◆ ASSIGNMENT ◆
Return the lines below in which the string "concat" occurs.

Source records:
(** Lines 107-114. *)
Definition capture_event (event : pyval) (filename : string) : M unit :=
  emit (EOpenDump filename event) ;;
  match open_dump W filename with
  | Some e => raise e
  | None => ret tt
  end.

(** Lines 219-228. *)
Definition hs_tag_set (path tag value : pyval) (recursive : bool) : M unit :=
  cmd <- lift (if recursive
               then py_mod "hs tag set -r -e '%s' %s %s" [value; tag; path]
               else py_mod "hs tag set -e '%s' %s %s" [value; tag; path]) ;;
  result <- subprocess_run cmd ;;
  log RootLogger DEBUG "STDOUT:" ;;
  log RootLogger DEBUG (fst result) ;;
  log RootLogger DEBUG "STDERR:" ;;
  log RootLogger DEBUG (snd result).

(** Lines 230-243. *)
Definition hs_keyword_add (path keyword : pyval) (recursive : bool) : M unit :=
  in_namespace <- lift (startswith keyword (SGHS_TAG_NAMESPACE config)) ;;
  if negb in_namespace then
    log RootLogger DEBUG "tag %s not in namespace, skipping"
  else
    cmd <- lift (if recursive
                 then py_mod "hs keyword add -r %s %s" [keyword; path]
                 else py_mod "hs keyword add %s %s" [keyword; path]) ;;
    result <- subprocess_run cmd ;;
    log RootLogger DEBUG "hs_keyword_add()" ;;
    log RootLogger DEBUG "STDOUT:" ;;
    log RootLogger DEBUG (fst result) ;;
    log RootLogger DEBUG "STDERR:" ;;
    log RootLogger DEBUG (snd result).
(** * Evaluation helpers of the SKU classifier: [utils.py]

    A shallow embedding of the three helpers of [utils.py]:
    [cross_category_bleeding], [graphviz_cross_category_diagram] and
    [char_by_char_classification_plot].

    Numbers.  The arrays of the program hold [float64] values.  They are
    modelled here by exact rationals ([Q]), compared up to [Qeq]: counts
    are small integers and quotients of small integers, and every statement
    below is about the exact value the float computation approximates.

    Failures.  Python exceptions are explicit: a computation returns
    [Ok v] or [Error e].  A [float64] division by zero does not raise in
    numpy (it warns and yields a non-finite value); as [Q] has no such
    value it is reported as the outcome [FloatDivideByZero].

    Library version.  [cross_category_bleeding] hands [np.stack] a
    generator expression.  numpy before 1.25 accepts it (from 1.16 on with
    a warning); numpy 1.25 and later raise [TypeError].  The version is a
    parameter of the model, [numpy_version].

    Labels.  The renderer multiplies an entry by [100.0], compares the
    product with 0 and formats it.  These three operations are the
    interface [Number]; its instance for [float] is IEEE binary64, what
    the program computes on a numpy array, and its instance for [Q] is
    exact arithmetic, used to render the matrices of the exact model. *)

From Stdlib Require Import Floats.
From Stdlib Require Import Ascii String DecimalString DecimalNat.
From Stdlib Require Import List Arith ZArith QArith Lia Bool Permutation FinFun.
Import ListNotations.

Set Implicit Arguments.

(** ** Results of fallible computations *)

Inductive exn : Type :=
| IndexError
| ValueError
| ZeroDivisionError
| FloatDivideByZero
| TypeError.

Inductive result (A : Type) : Type :=
| Ok (v : A)
| Error (e : exn).

Arguments Ok {A} v.
Arguments Error {A} e.

Definition bind {A B : Type} (c : result A) (k : A -> result B) : result B :=
  match c with
  | Ok v => k v
  | Error e => Error e
  end.

Notation "x <- c ;; k" := (bind c (fun x => k))
  (at level 61, c at next level, right associativity).

(** Left-to-right traversal that stops at the first failure: a list
    comprehension or generator whose body can raise. *)
Fixpoint mapM {A B : Type} (f : A -> result B) (l : list A) : result (list B) :=
  match l with
  | [] => Ok []
  | a :: t => b <- f a ;; bs <- mapM f t ;; Ok (b :: bs)
  end.

(** A [for] loop over [l] that threads the state [s] and can raise. *)
Fixpoint foldM {A S : Type} (f : S -> A -> result S) (l : list A) (s : S)
  : result S :=
  match l with
  | [] => Ok s
  | a :: t => s' <- f s a ;; foldM f t s'
  end.

(** ** The numpy operations the program calls *)

Definition matrix : Type := list (list Q).

(** A two-dimensional label array: numpy keeps the shape next to the data,
    so an array with no row still has a column count. *)
Record ndarray2 : Type := mk_ndarray2 {
  shape1 : nat;
  rows : list (list Q)
}.

Definition wf_ndarray2 (a : ndarray2) : Prop :=
  Forall (fun r => length r = shape1 a) (rows a).

(** [np.zeros((n, m))] *)
Definition np_zeros (n m : nat) : matrix := repeat (repeat 0%Q m) n.

(** [np.argmax]: one scan that keeps the running maximum and replaces it
    only by a strictly larger value; raises on an empty vector. *)
Fixpoint argmax_from (best : Q) (besti i : nat) (l : list Q) : nat :=
  match l with
  | [] => besti
  | v :: t =>
      match Qcompare best v with
      | Lt => argmax_from v i (S i) t
      | _ => argmax_from best besti (S i) t
      end
  end.

Definition np_argmax (l : list Q) : result nat :=
  match l with
  | [] => Error ValueError
  | v :: t => Ok (argmax_from v 0 1 t)
  end.

(** [np.sum] of a one-dimensional array *)
Definition np_sum (a : list Q) : Q := fold_right Qplus 0%Q a.

(** [r.flatten()] *)
Definition flatten (r : matrix) : list Q := concat r.

Fixpoint chunks (k n : nat) (l : list Q) : list (list Q) :=
  match n with
  | O => []
  | S n' => firstn k l :: chunks k n' (skipn k l)
  end.

(** [np.split(ary, sections)] with an integer [sections]: numpy first tests
    [len(ary) % sections], which raises for [sections = 0], and refuses a
    division that is not even. *)
Definition np_split (ary : list Q) (sections : nat) : result (list (list Q)) :=
  match sections with
  | O => Error ZeroDivisionError
  | S _ =>
      if (length ary mod sections =? 0)%nat
      then Ok (chunks (length ary / sections) sections ary)
      else Error ValueError
  end.

(** [np.stack] of a sequence of rows: at least one row, all of one length. *)
Definition np_stack (parts : list (list Q)) : result matrix :=
  match parts with
  | [] => Error ValueError
  | p :: _ =>
      if forallb (fun q => (length q =? length p)%nat) parts
      then Ok parts
      else Error ValueError
  end.

(** The numpy the program runs on, as far as the program can tell: whether
    [np.stack] still takes an iterable that is not a sequence. *)
Inductive numpy_version : Type :=
| numpy_before_1_25
| numpy_from_1_25.

(** [np.stack] called on a generator.  numpy 1.25 and later refuse it
    before the generator is run; earlier versions run it and stack the
    rows. *)
Definition np_stack_generator (np : numpy_version)
    (gen : result (list (list Q))) : result matrix :=
  match np with
  | numpy_before_1_25 => normed <- gen ;; np_stack normed
  | numpy_from_1_25 => Error TypeError
  end.

(** Truth value of a number in [if v]. *)
Definition truthy (v : Q) : bool := negb (Qeq_bool v 0).

(** [v / s] on [float64]. *)
Definition np_divide (v s : Q) : result Q :=
  if Qeq_bool s 0 then Error FloatDivideByZero else Ok (v / s)%Q.

(** [xs[i]] for a non-negative index. *)
Definition getitem {A : Type} (xs : list A) (i : nat) : result A :=
  match nth_error xs i with
  | Some v => Ok v
  | None => Error IndexError
  end.

Fixpoint setitem {A : Type} (xs : list A) (i : nat) (v : A) : list A :=
  match xs, i with
  | [], _ => []
  | _ :: t, O => v :: t
  | a :: t, S i' => a :: setitem t i' v
  end.

(** ** [cross_category_bleeding] *)

(** [r[i][j] += 1]: both indexings are bounds-checked. *)
Definition incr (r : matrix) (i j : nat) : result matrix :=
  row <- getitem r i ;;
  v <- getitem row j ;;
  Ok (setitem r i (setitem row j (v + 1)%Q)).

(** [zip(x_test, y_test, preds)]: stops with the shortest sequence. *)
Fixpoint zip3 {A B C : Type} (xs : list A) (ys : list B) (zs : list C)
  : list (A * B * C) :=
  match xs, ys, zs with
  | x :: xs', y :: ys', z :: zs' => (x, y, z) :: zip3 xs' ys' zs'
  | _, _, _ => []
  end.

(** The entry [v/np.sum(a) if v else 0] of the row [a]. *)
Definition normalize_entry (a : list Q) (v : Q) : result Q :=
  if truthy v then np_divide v (np_sum a) else Ok 0%Q.

(** The returned expression: split the flattened counts into [cat_count]
    rows, normalize each entry, stack the rows. *)
Definition normalize (np : numpy_version) (r : matrix) (cat_count : nat)
  : result matrix :=
  parts <- np_split (flatten r) cat_count ;;
  np_stack_generator np (mapM (fun a => mapM (normalize_entry a) a) parts).

Section Classifier.

(** The element type of an input sequence, and the classifier: [predict]
    maps a batch of inputs to one probability vector per input. *)
Variable X : Type.
Variable predict : list (list X) -> list (list Q).

(** Body of the accumulation loop for one example. *)
Definition count_step (r : matrix) (ex : list X * list Q * list Q)
  : result matrix :=
  let '(_, y, pred) := ex in
  class_being_tested <- np_argmax y ;;
  class_predicted <- np_argmax pred ;;
  incr r class_being_tested class_predicted.

(** The examples the loop visits. *)
Definition examples (x_test : list (list X)) (y_test : ndarray2)
  : list (list X * list Q * list Q) :=
  zip3 x_test (rows y_test) (predict x_test).

(** The raw count matrix at the end of the loop. *)
Definition count_matrix (x_test : list (list X)) (y_test : ndarray2)
  : result matrix :=
  let cat_count := shape1 y_test in
  foldM count_step (examples x_test y_test) (np_zeros cat_count cat_count).

Definition cross_category_bleeding (np : numpy_version)
    (x_test : list (list X)) (y_test : ndarray2) (batch_size : Z)
  : result matrix :=
  let cat_count := shape1 y_test in
  r <- count_matrix x_test y_test ;;
  normalize np r cat_count.

(** *** The rows of [char_by_char_classification_plot]

    [step_preds] is the list the loop of the function fills; pandas turns
    it into a table and draws the chart, neither of which is modelled. *)

(** [[np.array(x[:i]) for i in range(1, len(x))]] *)
Definition x_steps (x : list X) : list (list X) :=
  map (fun i => firstn i x) (seq 1 (length x - 1)).

(** [enumerate] *)
Definition enumerate {A : Type} (l : list A) : list (nat * A) :=
  combine (seq 0 (length l)) l.

(** [partnum[i] if i < len(partnum) else ''] *)
Definition step_char (partnum : string) (i : nat) : result string :=
  if (i <? String.length partnum)%nat
  then match String.get i partnum with
       | Some ch => Ok (String ch EmptyString)
       | None => Error IndexError
       end
  else Ok EmptyString.

(** One iteration: the row appended for the prefix [x_step]. *)
Definition plot_step (partnum : string)
    (step_preds : list (string * list Q)) (ix : nat * list X)
  : result (list (string * list Q)) :=
  let '(i, x_step) := ix in
  c <- step_char partnum i ;;
  let pred := predict [x_step] in
  Ok (step_preds ++ [(c, concat pred)]).

Definition step_preds (partnum : string) (x : list X)
  : result (list (string * list Q)) :=
  foldM (plot_step partnum) (enumerate (x_steps x)) [].

End Classifier.

(** ** [graphviz_cross_category_diagram] *)

(** Decimal rendering of a non-negative integer by [str.format]. *)
Definition str (n : nat) : string := NilEmpty.string_of_uint (Nat.to_uint n).
(* ===== verification/Prelude.v ===== *)
(** * A verification of parts of the sandboxer

    The program starts, checkpoints and restores micro-VM sandboxes.  Around the
    hypervisor it runs its own storage and communication: a versioned disk format
    with copy-on-write checkpoints, a stdio multiplexer between host and guest, and
    the accounting of resources.  Those are the parts with a contract of their own,
    and the parts this library models.

    ** What is modelled, and where

    _Accounting_ (src/pkg/usage).  [Usage]: checked 128-bit arithmetic, gauges that
    integrate samples over time, tick counters, windows, derived memory values.

    _Stdio multiplexer_ (src/pkg/mux, src/internal/wireio).  [Mux]: the frame codec,
    a stream's window and credit, the session with its dispatch and close handshake;
    every method that runs under a lock is one function.  [MuxLink]: two sessions
    joined by a connection, as a step relation whose steps are the points at which
    goroutines interleave.

    _Versioned DIFF_ (src/pkg/diffstore/internal), bottom up:
    - [Page], [Presence], [Json], [Sha256]: sealed pages and CRC-32, the bitmap of
      owned blocks, the part of encoding/json the records use, the digest of the log;
    - [Format], [Tree]: slot layout, records and nodes (format.go, tree.go), and the
      readers of the B+ index (tree.go, presence.go);
    - [Tx], [TreeWrite], [Retire], [TreeRemove], [Bitmap]: the transaction with its
      page images, slots, copy-on-write updates of the index and of the bitmap
      (transaction.go, tree.go, bitmap.go);
    - [Commit], [Crash], [Publish]: the commit as the list of writes it issues, what a
      crash can leave of it, recovery, and what the next transaction sees;
    - [Cache]: the page cache (cache.go), which is shown to be invisible, so that the
      other files read the file directly;
    - [Checkpoint], [Gc], [Accounts]: the list of versions (checkpoint.go), the
      collector (gc.go), and the ledger of who owns and who reads which slot;
    - [Ops], [View]: the handle and its public calls (api.go and the operations of
      the files above) and the views of versions (view.go);
    - [Lifecycle]: creating and opening (format.go).

    _The abstract store._  [Model] says what a DIFF is for its users: a disk whose
    blocks are absent, zeroed or hold data, and versions of it.  [Batch], [Versions]
    and [Device] show that the transactions, and then the public calls with their
    retries, do to it what they promise; [Reading] that reads return its bytes;
    [History] lifts this to runs of calls; [Promises] states the results in terms of
    calls alone.  [Demo] and [GcDemo] hold the concrete stores of the examples.

    _Cached disks_ (src/pkg/diffstore/cow_cache.go, blk_cow.go, checkpoint_diff.go).
    One cache of plaintext pages serves the disks of a sandbox; a worker writes dirty
    pages back to their files.
    - [WriteBack]: every critical section of the cache's mutex, of the callers and of
      the worker, as a function of the cache;
    - [WriteBackInv]: who owns which page, the quotas and the counters, and that every
      critical section keeps them;
    - [WriteBackSteps]: the disks, the callers that are between two critical sections,
      the materializer and the worker as a step relation; the file behind a disk is the
      class [DiffFile] with the laws [DiffFileLaws];
    - [WriteBackShape], [WriteBackSound], [WriteBackRun]: the invariant that the cache,
      the file and the layers below together hold what the users rely on, block by
      block, and that every step keeps it;
    - [WriteBackDiff]: the versioned DIFF is such a file;
    - [WriteBackClaims], [WriteBackDisk]: the results, over any such file, and for the
      checkpoint of a disk over the versioned DIFF.

    ** How code is represented

    A fallible function returns [res E A] (here in the prelude, with [let*]); a method
    of the handle is an [op]: a function of the handle's state, because the handle's
    mutex serialises its calls.  Integers are [Z], with the wrap-around of [uint64]
    written out where the code can reach it; pages are lists of 4096 byte values; maps
    are [gmap].  A read outside a buffer, which would panic, is an error value.

    What the host decides is a parameter: [fallocate] (is there space), [pin] (could
    the lock of a version be taken), [ctx] (did the caller give up).  So is the XTS
    cipher, with the hypotheses [cipher_ok] (decryption inverts encryption on sectors,
    bytes give bytes) and [cipher_length].  Contexts do not expire inside a read.

    ** What the theorems show

    - [Promises]: writes succeed and are read back, discards read as zeros, a
      checkpoint can be opened and is the disk of that time, a view never changes while
      its lock is held, every run of calls is a run of the abstract store and keeps the
      store well formed, and a host that stops during a commit loses at most that
      commit.
    - [WriteBackClaims], [WriteBackDisk]: for every interleaving, readers see plain
      disks; the cache stays within its sizes; a drained disk is in its file, and a
      drain ends; a failure is final; a checkpoint of a cached disk is complete.
    - [Crash], [Publish], [Bitmap]: atomicity of the commit at sector granularity, for
      pages, records, payload and bitmap, through interrupted recoveries.
    - [Checkpoint], [Gc]: taking, deleting and collecting versions keeps the contents
      of every version that is retained or read.
    - [Tree], [TreeWrite], [TreeRemove], [Retire], [Cache]: index operations against
      sorted association lists, the batched routines against their simple forms.
    - [Format], [Json], [Presence], [Mux]: encodings and their inverses.
    - [Mux], [MuxLink]: flow control, no overflow of a window, byte pipes in order, no
      stall, and the behaviour of the close handshake.
    - [Usage]: exact integration, no drift, no silent wrap-around.

    ** Bounds

    Recursion on the index has [maxDepth = 8] levels, as in the code, which refuses a
    deeper tree.  Loops of the code that are not structural take fuel, and each has a
    lemma that the fuel given is enough: a walk of the list of versions takes at most
    one turn per allocated slot, the halving loops of the discards at most one turn per
    block and per halving ([discard_terminates], [discard_window_spec]).  Theorems about
    calls that allocate state the slots they need ([write_room], [version_room],
    [zero_cost]); slot numbers end at [maxSlot], which the code checks.  A write of more
    than one batch (64 pages) is a sequence of batches and is covered as such.  The
    runs of the cached disks have no bound: they are derivations of a step relation.

    ** Not modelled

    Statistics, timing, test fault points, buffer alignment and file locks have no
    effect on contents.  The header page of a DIFF with its key envelope is outside
    the model.  Of the cache, waiting and waking are left out (a caller that waits
    repeats its critical section), and so are the aggregation timer, the pool of page
    metadata and the error of a cleanup after a failure; the split of a request into
    blocks is done by the callers of the steps.  The single-layer file format is seen
    only through [DiffFile].  The rest of the program drives processes, sockets, cgroups, mounts and
    the hypervisor, and its behaviour is that of the operating system: the life cycle of
    sandboxes, the guest's init, configuration files, artifacts, snapshots, restore,
    page faults, resource control, the block device backend, and the command line. *)

(** * Prelude: machine integers, byte codecs, error results *)
From stdpp Require Import base numbers list gmap strings.
From Stdlib Require Import ZArith Lia.

Declare Scope go_scope.
Delimit Scope go_scope with go.
Global Open Scope Z_scope.

Create HintDb go.

(** ** Fallible code: a Go function that returns [(T, error)]. *)
Inductive res (E A : Type) : Type :=
| Ok (a : A)
| Err (e : E).
Arguments Ok {E A} a.
Arguments Err {E A} e.

Definition res_bind {E A B} (c : res E A) (k : A -> res E B) : res E B :=
  match c with Ok a => k a | Err e => Err e end.

Notation "'let*' x ':=' c 'in' k" := (res_bind c (fun x => k))
  (at level 10, x pattern, c at level 100, k at level 200) : go_scope.

Global Open Scope go_scope.

Lemma res_bind_Ok {E A B} (c : res E A) (k : A -> res E B) b :
  res_bind c k = Ok b <-> exists a, c = Ok a /\ k a = Ok b.
Proof. destruct c; naive_solver. Qed.

(** ** Unsigned machine integers. *)
Definition u64_max : Z := 2 ^ 64 - 1.
Definition u64 (x : Z) : Z := x mod 2 ^ 64.
Definition is_u64 (x : Z) : Prop := 0 <= x < 2 ^ 64.

(** [lia] after the Euclidean-division equations of the goal are added. *)
Ltac div_lia := Z.to_euclidean_division_equations; lia.

(** Destruct the scrutinee of every [if]/[match] of the goal or of [H]. *)
Ltac case_all :=
  repeat (case_match; simplify_eq/=).
Ltac case_all_in H :=
  repeat (let E := fresh "E" in
          match type of H with context [match ?x with _ => _ end] => destruct x eqn:E end;
          simplify_eq/=).

(** Split the boolean conditionals of the goal, innermost first. *)
Ltac split_ifs :=
  repeat match goal with
  | |- context [if ?b then _ else _] =>
      lazymatch b with context [if _ then _ else _] => fail | _ => destruct b eqn:? end
  end; simplify_eq/=.

(** Turn boolean comparisons in the context into propositions. *)
Ltac bool_prop :=
  repeat match goal with
  | H : _ && _ = true |- _ => apply andb_true_iff in H; destruct H
  | H : _ || _ = false |- _ => apply orb_false_iff in H; destruct H
  | H : _ && _ = false |- _ => apply andb_false_iff in H
  | H : _ || _ = true |- _ => apply orb_true_iff in H
  | H : negb _ = true |- _ => apply negb_true_iff in H
  | H : negb _ = false |- _ => apply negb_false_iff in H
  | H : (_ =? _) = true |- _ => apply Z.eqb_eq in H
  | H : (_ =? _) = false |- _ => apply Z.eqb_neq in H
  | H : (_ <? _) = true |- _ => apply Z.ltb_lt in H
  | H : (_ <? _) = false |- _ => apply Z.ltb_ge in H
  | H : (_ <=? _) = true |- _ => apply Z.leb_le in H
  | H : (_ <=? _) = false |- _ => apply Z.leb_gt in H
  | H : bool_decide _ = true |- _ => apply bool_decide_eq_true in H
  | H : bool_decide _ = false |- _ => apply bool_decide_eq_false in H
  end.

Lemma u64_id x : is_u64 x -> u64 x = x.
Proof. unfold is_u64, u64. intros. by apply Z.mod_small. Qed.
Lemma u64_range x : is_u64 (u64 x).
Proof. unfold is_u64, u64. apply Z.mod_pos_bound. lia. Qed.
#[export] Hint Resolve u64_range : go.

(** ** Fixed-width byte order (encoding/binary). *)
Definition is_byte (b : Z) : Prop := 0 <= b < 256.
Definition bytes_ok (l : list Z) : Prop := Forall is_byte l.

(** [k] bytes of [n], least significant first; [PutUintN] truncates. *)
Fixpoint le_bytes (k : nat) (n : Z) : list Z :=
  match k with O => [] | S k => n mod 256 :: le_bytes k (n / 256) end.
Fixpoint le_val (l : list Z) : Z :=
  match l with [] => 0 | b :: l => b + 256 * le_val l end.
Definition be_bytes (k : nat) (n : Z) : list Z := reverse (le_bytes k n).
Definition be_val (l : list Z) : Z := le_val (reverse l).

Lemma le_bytes_length k n : length (le_bytes k n) = k.
Proof. revert n. induction k; intros; simpl; auto. Qed.
Lemma be_bytes_length k n : length (be_bytes k n) = k.
Proof. unfold be_bytes. by rewrite length_reverse, le_bytes_length. Qed.

Lemma le_bytes_ok k n : bytes_ok (le_bytes k n).
Proof.
  revert n. induction k; intros; simpl; constructor; [|apply IHk].
  unfold is_byte. apply Z.mod_pos_bound. lia.
Qed.
Lemma be_bytes_ok k n : bytes_ok (be_bytes k n).
Proof. unfold be_bytes, bytes_ok. rewrite Forall_reverse. apply le_bytes_ok. Qed.
#[export] Hint Resolve le_bytes_ok be_bytes_ok : go.

Lemma le_val_bytes k n : 0 <= n < 256 ^ Z.of_nat k -> le_val (le_bytes k n) = n.
Proof.
  revert n. induction k as [|k IH]; intros n Hn.
  - simpl in *. lia.
  - cbn [le_bytes le_val]. rewrite Nat2Z.inj_succ, Z.pow_succ_r in Hn by lia.
    rewrite IH by (split; [apply Z.div_pos; lia | apply Z.div_lt_upper_bound; lia]).
    div_lia.
Qed.
Lemma be_val_bytes k n : 0 <= n < 256 ^ Z.of_nat k -> be_val (be_bytes k n) = n.
Proof. unfold be_val, be_bytes. rewrite reverse_involutive. apply le_val_bytes. Qed.

Lemma le_val_range l : bytes_ok l -> 0 <= le_val l < 256 ^ Z.of_nat (length l).
Proof.
  induction 1 as [|b l Hb Hl IH]; [simpl; lia|].
  cbn [le_val length]. rewrite Nat2Z.inj_succ, Z.pow_succ_r by lia. unfold is_byte in Hb. lia.
Qed.
Lemma be_val_range l : bytes_ok l -> 0 <= be_val l < 256 ^ Z.of_nat (length l).
Proof.
  intros. unfold be_val. rewrite <- length_reverse. apply le_val_range.
  by apply Forall_reverse.
Qed.

Lemma le_bytes_val l : bytes_ok l -> le_bytes (length l) (le_val l) = l.
Proof.
  induction 1 as [|b l Hb Hl IH]; [done|]. cbn [le_bytes le_val length].
  unfold is_byte in Hb. f_equal; [div_lia|].
  by replace ((b + 256 * le_val l) / 256) with (le_val l) by div_lia.
Qed.
Lemma be_bytes_val l : bytes_ok l -> be_bytes (length l) (be_val l) = l.
Proof.
  intros. unfold be_bytes, be_val. rewrite <- length_reverse, le_bytes_val.
  - apply reverse_involutive.
  - by apply Forall_reverse.
Qed.

(** ** Lists *)
Lemma elem_of_concat {A} (x : A) ls : x ∈ concat ls <-> exists l, x ∈ l /\ l ∈ ls.
Proof.
  induction ls as [|l ls IH]; cbn.
  - split; [by intros ?%elem_of_nil|by intros (? & _ & ?%elem_of_nil)].
  - rewrite elem_of_app, IH. setoid_rewrite elem_of_cons. naive_solver.
Qed.

(** Concrete byte lists. *)
Ltac solve_bytes :=
  unfold bytes_ok; repeat (apply Forall_cons_2; [unfold is_byte; lia|]); apply Forall_nil_2.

◆ OUTPUT ◆
Definition flatten (r : matrix) : list Q := concat r.
  Ok (step_preds ++ [(c, concat pred)]).
Lemma elem_of_concat {A} (x : A) ls : x ∈ concat ls <-> exists l, x ∈ l /\ l ∈ ls.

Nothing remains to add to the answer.